Valley Forge left an indelible mark on Marshall and laid the foundation of his political and legal career. He developed personal ties to Washington, Steuben, the Marquis de Lafayette, and Alexander Hamilton, among others, that served him well later in life. And the hardships at Valley Forge shaped his views about government. The Continental Congress and the thirteen state governments proved incapable of providing adequate support to the army. The near collapse of the army convinced Marshall that the Articles of Confederation were unworkable. Only a strong central government with the power to tax, regulate commerce, and raise an army could defend the nation effectively, he concluded.
Marshall was born in October 1755 in Germantown, Virginia, in what was then the western frontier and is now Fauquier County—about sixty miles southwest of Washington, D.C. He was the eldest of fifteen—seven boys and eight girls. For the first decade of his life, the family lived in a rough-hewn two-room log cabin. They wore homespun—a coarse handwoven fabric—farmed their rocky soil, and survived primarily on cornmeal mush. When Marshall was nearly ten, the family moved farther west to a valley known as the Hollow, now called Markham, in the shadow of the Blue Ridge Mountains. This is where he lived until age eighteen. He and his family shared a wood-framed two-room cabin measuring barely four hundred square feet with a half-story loft. There were few neighbors, and the nearest towns, Warrenton and Winchester, were more than twenty miles away, roughly a day's trip on horseback. At a young age Marshall was schooled in the conservative values of self-reliance, individualism, and property ownership that shaped his jurisprudence.

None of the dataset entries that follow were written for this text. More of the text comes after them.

(** X14: when the topic cannot be got or created, [sendDataInternal] throws
    that error, whatever the managed sender is: no record is sent. *)
Theorem sendDataInternal_throws_without_topic
    (rt : Runtime)
    (getManagedSendFn : gmap string JsValue ->
       (list string -> JsValue -> M BatchResult) -> string -> JsValue -> M BatchResult)
    (pubsub : EnhancedPubSub) (records : string) (messageId : JsValue)
    (config : gmap string JsValue) (h : list Event) (e : JsError) :
  getOrCreateTopic pubsub (prop config "topic") = inl e ->
  sendDataInternal rt getManagedSendFn pubsub records messageId config h
  = (Throw e, h).
Proof.
  intros Htopic. unfold sendDataInternal, bind, lift, throw.
  by rewrite Htopic.
Qed.

Lemma sendDataInternal_throws_without_topic_witness :
  getOrCreateTopic withoutTopic (prop baseConfig "topic") = inl topicNotFound /\
  sendDataInternal testRuntime (fun _ send records id => send [records] id)
    withoutTopic "{}" JsNull baseConfig []
  = (Throw topicNotFound, []).
Proof.
  assert (Ht : getOrCreateTopic withoutTopic (prop baseConfig "topic")
               = inl topicNotFound) by reflexivity.
  split; [exact Ht|].
  exact (sendDataInternal_throws_without_topic testRuntime
           (fun _ send records id => send [records] id)
           withoutTopic "{}" JsNull baseConfig [] _ Ht).
Defined.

Marshall's father, Thomas, came from a modest background. Lord Fairfax, the largest landowner in Virginia, hired Thomas and his friend George Washington to survey Fairfax's more than five million acres in the Northern Neck of Virginia. The two young men worked side by side surveying and selling plots. Fairfax then became the patron of the Marshall family, and Thomas slowly acquired more land. Before John Marshall turned eighteen, the family moved to a larger farm at Oak Hill, a short distance away. As Thomas prospered, he became a respected leader in Fauquier County. Eventually, he was elected to the House of Burgesses.
Marshall's mother, Mary Keith, was descended from two of Virginia's leading families, the Randolphs and the Ishams. She was the granddaughter of William and Mary Randolph, the "Adam and Eve" of colonial Virginia society. Marshall's relation to the Randolphs was tainted by scandal, however. His maternal grandmother, Mary Isham Randolph, was a free spirit who could not be constrained. At sixteen she eloped with a poor Irish workman, with whom she had a child. Members of her family chased her down and allegedly killed her husband and child. The trauma caused Mary to suffer an emotional collapse. Later, she had an affair with an unsavory Scottish minister, James Keith, who was seventeen years older than she was. After they were caught
in flagrante delicto, the Randolphs banished Keith from his parish. When Mary was old enough to marry Keith without her parents' permission, she did so. The Randolphs refused to pay her dowry and cut Mary out of any inheritance. The cloud of scandal turned darker when rumors swirled that Mary's first husband was, in fact, still alive, casting doubt both on the legality of her second marriage and the legitimacy of her eight children, including John Marshall's mother. Perhaps as a consequence of this scandal, John Marshall rarely acknowledged his relationship to the Randolphs. His grandmother's shame and the lack of a dowry undoubtedly made it more difficult for his mother to find a suitable husband.